## Data shown
•••••

Lemma wrap64_range z : int64_range (wrap64 z).
Proof.
  unfold int64_range, wrap64.
  pose proof (Z.mod_pos_bound (z + 2 ^ 63) (2 ^ 64) ltac:(lia)). lia.
Qed.

Lemma wrap64_overflow z : 2 ^ 63 <= z < 2 ^ 64 → wrap64 z = z - 2 ^ 64.
Proof.
  unfold wrap64. intros Hz.
  replace (z + 2 ^ 63) with ((z - 2 ^ 63) + 1 * 2 ^ 64) by lia.
  rewrite Z.mod_add by lia. rewrite Z.mod_small; lia.
Qed.

Lemma raise_flag_spec {A} (hit : A → bool) flag l :
  raise_flag hit flag l = true ↔ flag = true ∨ ∃ x, x ∈ l ∧ hit x = true.
Proof.
  unfold raise_flag. revert flag.
  induction l as [|y l IH]; intros flag; simpl.
  - split; [auto|]. intros [?|(x & Hx & _)]; [done|]. by apply elem_of_nil in Hx.
  - rewrite IH. split.
    + intros [Hf|(x & Hx & Hh)].
      * destruct (hit y) eqn:Hy; [|by left].
        right. exists y. split; [constructor|done].
      * right. exists x. split; [by constructor|done].
    + intros [->|(x & Hx & Hh)].
      * left. by destruct (hit y).
      * apply elem_of_cons in Hx as [->|Hx].
        -- left. by rewrite Hh.
        -- right. eauto.
Qed.

Module VClockFacts.

Import VClock.

(** *** The loops of [Compare] as flags *)

Lemma flag_false_iff (f : bool) (P : Prop) : (f = true ↔ P) → (f = false ↔ ¬ P).
Proof.
  intros [H1 H2]. destruct f; split; try done.
  - intros HnP. exfalso. by apply HnP, H1.
  - intros _ HP. by apply H2 in HP.
Qed.

Lemma compare_step_flags b l st :
  foldl (compare_step b) st l
  = (raise_flag (vc_hit b) st.1 l, raise_flag (other_hit b) st.2 l).
Proof.
  revert st. induction l as [|e l IH]; intros [vd od]; [done|].
  simpl. rewrite IH. unfold compare_step, vc_hit, other_hit.
  destruct (b !! e.1) as [oc|]; [|done].
  destruct (e.2 <? oc) eqn:H1, (oc <? e.2) eqn:H2; simpl; try done.
  apply Z.ltb_lt in H1, H2. lia.
Qed.

Lemma vcDominates_spec a b : (compare_flags a b).1 = true ↔ exceeds a b.
Proof.
  unfold compare_flags. rewrite compare_step_flags. simpl.
  rewrite raise_flag_spec. split.
  - intros [?|([n c] & Hin & Hhit)]; [done|].
    apply elem_of_map_to_list in Hin. exists n, c. split; [done|].
    intros oc Hoc. unfold vc_hit in Hhit. simpl in Hhit. rewrite Hoc in Hhit.
    by apply Z.ltb_lt.
  - intros (n & c & Hn & Hlt). right. exists (n, c). split.
    + by apply elem_of_map_to_list.
    + unfold vc_hit. simpl. destruct (b !! n) as [oc|]; [|done].
      apply Z.ltb_lt. by apply Hlt.
Qed.

Lemma otherDominates_spec a b : (compare_flags a b).2 = true ↔ exceeds b a.
Proof.
  unfold compare_flags. rewrite compare_step_flags. simpl.
  rewrite !raise_flag_spec. split.
  - intros [[?|([n c] & Hin & Hhit)]|([n c] & Hin & Hhit)]; [done| |].
    + apply elem_of_map_to_list in Hin. unfold other_hit in Hhit. simpl in Hhit.
      destruct (b !! n) as [oc|] eqn:Hb; [|done]. apply Z.ltb_lt in Hhit.
      exists n, oc. split; [done|]. intros c' Hc'. by simplify_eq.
    + apply elem_of_map_to_list in Hin. unfold absent_in in Hhit. simpl in Hhit.
      destruct (a !! n) eqn:Ha; [done|].
      exists n, c. split; [done|]. intros oc Hoc. by simplify_eq.
  - intros (n & c & Hn & Hlt). destruct (a !! n) as [oc|] eqn:Ha.
    + left. right. exists (n, oc). split; [by apply elem_of_map_to_list|].
      unfold other_hit. simpl. rewrite Hn. apply Z.ltb_lt. by apply Hlt.
    + right. exists (n, c). split; [by apply elem_of_map_to_list|].
      unfold absent_in. simpl. by rewrite Ha.
Qed.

•••••

## Assignment
Check each line above for the word "induction" and copy every line that has it.

## Response box
  induction l as [|y l IH]; intros flag; simpl.
  revert st. induction l as [|e l IH]; intros [vd od]; [done|].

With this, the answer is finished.